(** * STGCN training pipeline ([main.py]): a shallow embedding

    The development follows [main.py] function by function:
    - [Py]: the Python and NumPy primitives the script relies on (exceptions,
      [int()], [range], index normalisation, reductions over binary64);
    - [Graph]: the adjacency half of [data_preprocess];
    - [Signal]: the graph-signal half of [data_preprocess];
    - [Windows]: [build_dataset];
    - [Pipeline]: the split and the scaling done under [__main__];
    - [Training]: [train_model];
    - [Cheb]: the Chebyshev basis of [lib/utils.py].

    Floating-point values are Rocq's primitive binary64 floats, which is the
    arithmetic of Python's [float] and of NumPy's [float64]. *)

From Stdlib Require Import ZArith Floats Uint63 Lia.
From stdpp Require Import base list strings pretty.

Set Warnings "-inexact-float".

(** ** Python and NumPy primitives *)

Module Py.

(** The exceptions the modelled code can raise. *)
Inductive exn : Type :=
| IndexError
| KeyError
| ValueError
| OverflowError
| ZeroDivisionError
| AssertionError.

(** A computation either returns a value or raises. *)
Inductive result (A : Type) : Type :=
| Ok (a : A)
| Raise (e : exn).
Arguments Ok {A} a.
Arguments Raise {A} e.

#[export] Instance result_ret : MRet result := @Ok.
#[export] Instance result_bind : MBind result :=
  λ A B f m, match m with Ok a => f a | Raise e => Raise e end.
#[export] Instance result_fmap : FMap result :=
  λ A B f m, match m with Ok a => Ok (f a) | Raise e => Raise e end.

(** [for x in xs: acc = body(acc, x)], stopping at the first exception. *)
Fixpoint for_each {A S : Type} (body : S → A → result S) (xs : list A) (acc : S)
  : result S :=
  match xs with
  | [] => Ok acc
  | x :: xs' => acc' ← body acc x; for_each body xs' acc'
  end.

(** [int(x)] on a float: truncation toward zero; NaN and the infinities raise. *)
Definition int (x : float) : result Z :=
  match Prim2SF x with
  | S754_nan => Raise ValueError
  | S754_infinity _ => Raise OverflowError
  | S754_zero _ => Ok 0%Z
  | S754_finite s m e =>
      let a := Z.shiftl (Z.pos m) e in
      Ok (if s then (- a)%Z else a)
  end.

(** [float(n)] for an integer that fits 63 bits. *)
Definition float_of_Z (n : Z) : float := of_uint63 (Uint63.of_Z n).
Definition float_of_nat (n : nat) : float := float_of_Z (Z.of_nat n).

(** [range(n)] for an integer [n]: empty when [n <= 0]. *)
Definition range (n : Z) : list nat := seq 0 (Z.to_nat n).

(** NumPy's normalisation of an index along an axis of length [n]:
    [-n <= i < 0] counts from the end, anything outside [[-n, n)] raises. *)
Definition np_index (n : nat) (i : Z) : result nat :=
  if ((0 <=? i) && (i <? Z.of_nat n))%Z then Ok (Z.to_nat i)
  else if ((- Z.of_nat n <=? i) && (i <? 0))%Z then Ok (Z.to_nat (i + Z.of_nat n))
  else Raise IndexError.

(** A two-dimensional [float64] array, row by row. *)
Abbreviation matrix := (list (list float)) (only parsing).

Definition np_zeros (r c : nat) : matrix := replicate r (replicate c 0%float).

(** [A[i, j]] for indices already normalised. *)
Definition get2 (A : matrix) (i j : nat) : option float := r ← A !! i; r !! j.

(** [A[x, y] = v] on an [n] by [n] array. *)
Definition setitem2 (n : nat) (A : matrix) (x y : Z) (v : float) : result matrix :=
  i ← np_index n x;
  j ← np_index n y;
  Ok (alter (<[j := v]>) i A).

(** [A.flatten()]. *)
Definition flatten (A : matrix) : list float := concat A.

(** [tmp[tmp != 0]]: NaN is kept ([nan != 0] is true), both zeros are dropped. *)
Definition nonzero (tmp : list float) : list float :=
  List.filter (λ a, negb (a =? 0)%float) tmp.

(** [np.sum] of a one-dimensional array, added left to right.  NumPy adds
    arrays of eight or more elements pairwise, which can round differently;
    the results below that depend on a sum are stated for the value it has. *)
Definition np_sum (l : list float) : float := fold_left PrimFloat.add l 0%float.

(** [np.var]: the mean of the squared deviations from the mean ([ddof = 0]).
    On the empty array both divisions are [0.0 / 0], that is NaN. *)
Definition np_var (l : list float) : float :=
  let cnt := float_of_nat (length l) in
  let arrmean := (np_sum l / cnt)%float in
  let x := map (λ a, (a - arrmean)%float) l in
  let x := map (λ a, (a * a)%float) x in
  (np_sum x / cnt)%float.

End Py.
Import Py.

(** ** Configuration *)

(** The module-level constants of the "configuration part". *)
Record config : Type := Config {
  num_of_vertices : nat;
  orders_of_cheb : nat;
  epsilon : float;
  num_points_for_train : nat;
  num_points_for_predict : nat;
  learning_rate : float;
  decay_rate : float;
  decay_interval : Z;
  epochs : nat;
  batch_size : nat
}.

(** The values [main.py] ships with. *)
Definition default_config : config := {|
  num_of_vertices := 307;
  orders_of_cheb := 3;
  epsilon := 0.5;
  num_points_for_train := 12;
  num_points_for_predict := 1;
  learning_rate := 0.01;
  decay_rate := 0.7;
  decay_interval := 5;
  epochs := 10;
  batch_size := 32
|}.

(** ** [data_preprocess]: the adjacency matrix *)

Module Graph.

(** One row of [distance.values]: the two vertex columns and the distance. *)
Abbreviation row := (float * float * float)%type (only parsing).

Section WithExp.
(** [np.exp] on binary64; the C library's function, taken as given. *)
Variable np_exp : float → float.

(** The body of the loop over [distance.values]. *)
Definition put_distance (n : nat) (A : matrix) (r : row) : result matrix :=
  let '(x, y, dis) := r in
  x_index ← Py.int x;
  y_index ← Py.int y;
  A ← setitem2 n A x_index y_index dis;
  setitem2 n A y_index x_index dis.

(** [A] after the loop: the assembled distance matrix. *)
Definition distance_matrix (n : nat) (distance : list row) : result matrix :=
  for_each (put_distance n) distance (np_zeros n n).

(** [np.var(tmp[tmp != 0])] with [tmp = A.flatten()]. *)
Definition distance_var (A : matrix) : float := np_var (nonzero (flatten A)).

(** One cell of [np.exp(- (A ** 2) / var)]. *)
Definition kernel (var a : float) : float := np_exp (- (a * a) / var)%float.

(** One cell of [A[A < epsilon] = 0]. *)
Definition threshold (eps a : float) : float := if (a <? eps)%float then 0%float else a.

(** Lines 70 to 87 of [data_preprocess]. *)
Definition adjacency (cfg : config) (distance : list row) : result matrix :=
  A ← distance_matrix (num_of_vertices cfg) distance;
  let var := distance_var A in
  let A := map (map (kernel var)) A in
  Ok (map (map (threshold (epsilon cfg))) A).

End WithExp.

(** *** What the statements about the matrix are made of *)

(** An [n] by [n] array. *)
Definition square (n : nat) (A : matrix) : Prop :=
  length A = n ∧ Forall (λ r, length r = n) A.

(** Cells [(i, j)] and [(j, i)] hold the same value. *)
Definition symmetric (n : nat) (A : matrix) : Prop :=
  ∀ i j, i < n → j < n → ∃ a, get2 A i j = Some a ∧ get2 A j i = Some a.


(** [A[i][j] == A[j][i]] for every pair, with the equality of floats. *)
Definition symmetric_eqb (n : nat) (A : matrix) : Prop :=
  ∀ i j, i < n → j < n →
    ∃ a b, get2 A i j = Some a ∧ get2 A j i = Some b ∧ (a =? b)%float = true.

(** The two vertex columns of a row as integers. *)
Definition row_indices (r : row) : result (Z * Z) :=
  x_index ← Py.int r.1.1;
  y_index ← Py.int r.1.2;
  Ok (x_index, y_index).


(** The cells a row stores its distance in. *)
Definition cells (n : nat) (r : row) : list (nat * nat) :=
  match row_indices r with
  | Ok (x_index, y_index) =>
      match np_index n x_index, np_index n y_index with
      | Ok a, Ok b => [(a, b); (b, a)]
      | _, _ => []
      end
  | Raise _ => []
  end.

(** No row of the input stores a distance in cell [(i, j)]. *)
Definition unassigned (n : nat) (distance : list row) (i j : nat) : Prop :=
  Forall (λ r, (i, j) ∉ cells n r) distance.


End Graph.

(** ** NumPy arrays of rank two to four *)

Module Nd.

(** Python's slice [start:stop] on an axis of length [n]: a negative bound
    counts from the end, and both bounds are clipped to [[0, n]]. *)
Definition slice_bound (n : nat) (k : Z) : nat :=
  if (k <? 0)%Z then Z.to_nat (Z.max (k + Z.of_nat n) 0) else Nat.min (Z.to_nat k) n.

● **Exercise instructions**: Count each line above with "then"; write only the number.

● **Problem solution**: 5